No Joe Rokocoko? Have the All Black selectors gone loco? The exclusion of Rokocoko from the starting XV of the All Black team to play England was the only real surprise and one that seems to have passed relatively uncontroversially, considering that by historical standards Rokocoko is already an all-time great.
Rokocoko has the best tries-per-test [TPT] ratio of any player in international rugby history with more than 30.
Within the group of the top 20 all-time test try scorers, his TPT ratio is 1.07, the next best is fellow All Black Doug Howlett with 0.83. Added to that, Rokocoko has four tries in three tests against England, making him an ideal selection for a test against that opposition.
He was in excellent form for the All Blacks in the Tri Nations, especially in the decider in Dunedin, which included that Jonah-like run through the heart of the South African defence.
If you add to that his continued good form during important NPC matches with Auckland, it says to me his omission against England was the one developmental selection of that test XV.

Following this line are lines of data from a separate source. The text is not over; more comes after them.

(** * Verification of the Claude adapter of the Nyx content-script layer

    Sources embedded here:
    - [pages/content/src/plugins/adapters/claude.adapter.ts]
      (class [ClaudeAdapter]);
    - the chat input handler for Claude ([findChatInputElement],
      [insertTextToChatInput], [submitChatInput]).

    JavaScript strings are modelled as [string] (sequences of code units
    below 256); the document is a forest of element and text nodes that is
    queried with an embedding of the CSS selectors the sources use; timers
    live in a finite map from handles to pending callbacks; a selector text
    that the sources split with [split(', ')] is given as the list of its
    pieces. *)

From Stdlib Require Import Ascii String ZArith Lia Bool.
From stdpp Require Import base option list strings gmap.

(** ** JavaScript string primitives *)

Module JsString.

(** Line feed and carriage return. *)
Definition LF : ascii := "010"%char.
Definition CR : ascii := "013"%char.

(** The separator ['\n\n'] used when text is appended to existing text. *)
Definition separator : string := String LF (String LF EmptyString).

(** [s ? a : b] on a string tests that [s] is not the empty string. *)
Definition truthy (s : string) : bool :=
  match s with
  | EmptyString => false
  | String _ _ => true
  end.

(** [hay.includes(needle)]. *)
Fixpoint includes (needle hay : string) : bool :=
  String.prefix needle hay ||
  match hay with
  | EmptyString => false
  | String _ hay' => includes needle hay'
  end.

(** White space and line terminators removed by [String.prototype.trim],
    among the code units below 256: TAB, LF, VT, FF, CR, SP and NBSP. *)
Definition is_white_space (c : ascii) : bool :=
  let n := nat_of_ascii c in
  (Nat.leb 9 n && Nat.leb n 13) || Nat.eqb n 32 || Nat.eqb n 160.

Fixpoint trim_start (s : string) : string :=
  match s with
  | EmptyString => EmptyString
  | String c s' => if is_white_space c then trim_start s' else s
  end.

(** [trim_end] drops trailing white space: a character is kept when it is
    not white space or when something is kept after it. *)
Fixpoint trim_end (s : string) : string :=
  match s with
  | EmptyString => EmptyString
  | String c s' =>
      match trim_end s' with
      | EmptyString => if is_white_space c then EmptyString else String c EmptyString
      | t => String c t
      end
  end.

Definition trim (s : string) : string := trim_end (trim_start s).

(** Line breaks normalised as for the value of a text area: every CR LF
    pair and every other CR is replaced by one LF. A CR before an LF is
    dropped, any other CR becomes an LF. *)
Fixpoint normalize_newlines (s : string) : string :=
  match s with
  | EmptyString => EmptyString
  | String c s' =>
      if Ascii.eqb c CR then
        match s' with
        | String c' _ =>
            if Ascii.eqb c' LF then normalize_newlines s'
            else String LF (normalize_newlines s')
        | EmptyString => String LF EmptyString
        end
      else String c (normalize_newlines s')
  end.

(** A string without carriage return. *)
Fixpoint no_CR (s : string) : bool :=
  match s with
  | EmptyString => true
  | String c s' => negb (Ascii.eqb c CR) && no_CR s'
  end.

End JsString.

(** ** Regular expressions

    The four literals of [supportedPatterns] use character atoms, the dot,
    the star, concatenation and the anchors [^] and [$]. Matching is by
    derivatives; [test] follows [RegExp.prototype.test] without flags. *)

Module RegExp.

Inductive regex : Type :=
| Void
| Eps
| Chr (c : ascii)
| Dot
| Seq (r1 r2 : regex)
| Alt (r1 r2 : regex)
| Star (r : regex).

(** The dot matches every character except line terminators. *)
Definition dot_matches (c : ascii) : bool :=
  negb (Ascii.eqb c JsString.LF || Ascii.eqb c JsString.CR).

Fixpoint nullable (r : regex) : bool :=
  match r with
  | Void | Chr _ | Dot => false
  | Eps | Star _ => true
  | Seq r1 r2 => nullable r1 && nullable r2
  | Alt r1 r2 => nullable r1 || nullable r2
  end.

Fixpoint deriv (c : ascii) (r : regex) : regex :=
  match r with
  | Void | Eps => Void
  | Chr d => if Ascii.eqb d c then Eps else Void
  | Dot => if dot_matches c then Eps else Void
  | Seq r1 r2 =>
      if nullable r1
      then Alt (Seq (deriv c r1) r2) (deriv c r2)
      else Seq (deriv c r1) r2
  | Alt r1 r2 => Alt (deriv c r1) (deriv c r2)
  | Star r1 => Seq (deriv c r1) (Star r1)
  end.

(** The whole of [s] is matched by [r]. *)
Fixpoint matches (r : regex) (s : string) : bool :=
  match s with
  | EmptyString => nullable r
  | String c s' => matches (deriv c r) s'
  end.

(** Some prefix of [s] is matched by [r]. *)
Fixpoint matches_prefix (r : regex) (s : string) : bool :=
  nullable r ||
  match s with
  | EmptyString => false
  | String c s' => matches_prefix (deriv c r) s'
  end.

(** A regular expression literal: [bol] records a leading [^], [eol] a
    trailing [$]. *)
Record pattern : Type := Pattern { bol : bool; body : regex; eol : bool }.

Definition match_here (p : pattern) (s : string) : bool :=
  if eol p then matches (body p) s else matches_prefix (body p) s.

Fixpoint match_somewhere (p : pattern) (s : string) : bool :=
  match_here p s ||
  match s with
  | EmptyString => false
  | String _ s' => match_somewhere p s'
  end.

(** [pattern.test(s)]. *)
Definition test (p : pattern) (s : string) : bool :=
  if bol p then match_here p s else match_somewhere p s.

(** The characters of [s], one after the other, followed by [r]. *)
Fixpoint chars_then (s : string) (r : regex) : regex :=
  match s with
  | EmptyString => r
  | String c s' => Seq (Chr c) (chars_then s' r)
  end.

End RegExp.

(** ** [ClaudeAdapter.isSupported] *)

(** The two fields of [window.location] the adapter reads. *)
Record Location : Type := { hostname : string; href : string }.

Module SupportedUrl.
Import RegExp.

(** [readonly hostnames = ['claude.ai']]. *)
Definition hostnames : list string := ["claude.ai"].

It is already established that Rokocoko is an experienced, big-match All Black. This morning's Twickenham test was a major step in Sitiveni Sivivatu's development. The experience he would have gained from another match of that significance and intensity adds more to his personal development and to the All Black squad's development than it does to Rokocoko and the team.
The number of tests the All Blacks will play of such magnitude before the 2007 World Cup is rapidly diminishing, so I believe the All Blacks used this morning's test to help Sivivatu prove that he is comfortable at the highest level of rugby intensity.

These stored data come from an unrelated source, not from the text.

(** * Intersection classification, curved-polygon assembly and polynomial
      sign certification of [bezier._surface_helpers]

    A shallow embedding of the parts of [src/bezier/_surface_helpers.py]
    that classify an edge-edge intersection of two Bezier triangles,
    walk the classified intersections into curved polygons, and decide
    the sign of a polynomial in Bernstein form on the reference triangle.

    Conventions of the embedding.
    - A Python [float] that holds a finite value is a rational [Q]; the
      comparisons [==], [<], [>] of the source are the exact comparisons of
      these values.  The arithmetic of the classifier that rounds lives in
      helpers outside this module ([evaluate_hodograph], [get_curvature],
      [cross_product], [numpy.vdot]); those are section variables, so the
      results hold for every implementation of them.  What the classifier
      computes itself, a negated tangent and the difference of two
      absolute curvatures, is only tested for its sign.
    - A Python exception is a value of [exn]; a call that may raise
      returns a [result].
    - A value that may be [None] is an [option]. *)

From Stdlib Require Import ZArith QArith Qabs String.
From stdpp Require Import base option list gmap strings.

Local Open Scope Z_scope.

(** ** Python values and exceptions *)

Inductive exn : Type :=
| ValueError (msg : string)
| NotImplementedError (msg : string)
| RuntimeError (msg : string) (count : Z)
| IndexError
| TypeError
| AttributeError
| KeyError.

Inductive result (A : Type) : Type :=
| Ok (a : A)
| Raise (e : exn).
Arguments Ok {A} a.
Arguments Raise {A} e.

#[global] Instance result_ret : MRet result := fun A a => Ok a.
#[global] Instance result_bind : MBind result := fun A B f m =>
  match m with
  | Ok a => f a
  | Raise e => Raise e
  end.

(** [x] where a float is needed: [None] is a [TypeError]. *)
Definition as_float (x : option Q) : result Q :=
  match x with Some q => Ok q | None => Raise TypeError end.

(** [x] where an integer index is needed. *)
Definition as_int (x : option Z) : result Z :=
  match x with Some i => Ok i | None => Raise TypeError end.

Definition Qltb (x y : Q) : bool := negb (Qle_bool y x).

(** [x == y] for a possibly-[None] attribute [x] and a float [y]. *)
Definition float_eq (x : option Q) (y : Q) : bool :=
  match x with Some q => Qeq_bool q y | None => false end.

(** [numpy.sign] on a finite float. *)
Definition _SIGN (x : Q) : Z :=
  if Qltb x 0 then -1 else if Qltb 0 x then 1 else 0.

(** Indexing a tuple, a list or the rows of an array with a Python
    integer: negative indices count from the end, anything else out of
    range raises [IndexError]. *)
Definition py_index {A} (l : list A) (i : Z) : result A :=
  let n := Z.of_nat (length l) in
  let j := if i <? 0 then n + i else i in
  if (0 <=? j) && (j <? n)
  then match l !! Z.to_nat j with Some a => Ok a | None => Raise IndexError end
  else Raise IndexError.

(** [X.pop()] on a set: [KeyError] when empty.  The source calls it on
    sets of one element only. *)
Definition set_pop `{Countable A} (X : gset A) : result A :=
  match elements X with
  | x :: _ => Ok x
  | [] => Raise KeyError
  end.

(** ** Data model *)

(** A point or a tangent of the plane: a [1x2] row of an array. *)
Definition vec : Type := (Q * Q)%type.

(** [v *= -1.0] *)
Definition vec_neg (v : vec) : vec := (- v.1, - v.2)%Q.

(** [class _IntersectionClassification(enum.Enum)] *)
Inductive IntersectionClassification : Type :=
| FIRST
| SECOND
| OPPOSED
| TANGENT_FIRST
| TANGENT_SECOND
| IGNORED_CORNER.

Like the All Black coaches have been saying all along, this tour is about building for the future. When it comes to selecting test-match teams, experience counts for plenty and it certainly will at World Cup time. The more players with big test-match experience the better, and having Sivivatu in the starting XV ahead of Rokocoko was part of the long-term strategy.

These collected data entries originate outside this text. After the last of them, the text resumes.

(** * Subitem link automation: webhook handler and remote access layer

    A shallow embedding of the link-propagation service:

    - [config]                         (config.ts)
    - [mondayQuery], [getSubitemWithParent], [getMainItemLinkedIds],
      [updateMainItemLinks], [parseLinkedItemIds]      (monday-client.ts)
    - [handleWebhookEvent] for subitem changes delivered to the parent board
      and [handleWebhookEvent_direct] for direct changes delivered to the
      subitem board                    (webhook-handler.ts, its two revisions)

    JavaScript values are modelled by the inductive type [jsval]; numbers are
    integers or [NaN] (item and board ids are integers well inside the range in
    which a double is exact; fractional numbers and the distinction between
    +0 and -0 are outside the model).  Asynchronous code is sequential
    (every call is awaited), so a computation is a function from the state of
    the world to a result and a new state; an exception is a result.  The
    remote platform, [Math.random] and [JSON.parse] are parameters, gathered
    in the class [Platform].

    The statements follow the definitions: the retry policy of [mondayQuery],
    the footprint of reads and writes, the merged set, relation values that
    cannot be read, events out of scope, the resolution of the parent, and
    the isolation of the items of one event. *)

From Stdlib Require Import List String Ascii ZArith QArith Qminmax Bool Lia.
From Stdlib Require Import DecimalString.
From Stdlib Require DecimalPos.
Import ListNotations.

Local Set Warnings "-register-all".
Local Open Scope string_scope.
Local Open Scope Z_scope.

Sivivatu himself is an amazing player - his TPT ratio at 1.5, after only four tests, is even better than Rokocoko's. However, it is very early days in his career and his tries for the All Blacks, before last night, had come against second-tier teams: Fiji and the 2005 Lions.
However, the memory of the two tries Sivivatu scored against the All Blacks for the Pacific Islanders last year, as well as the five in one match against Auckland, stamp him as a player of true class and one well worth developing - even though, at this stage, I think that Rokocoko is a better all-round player.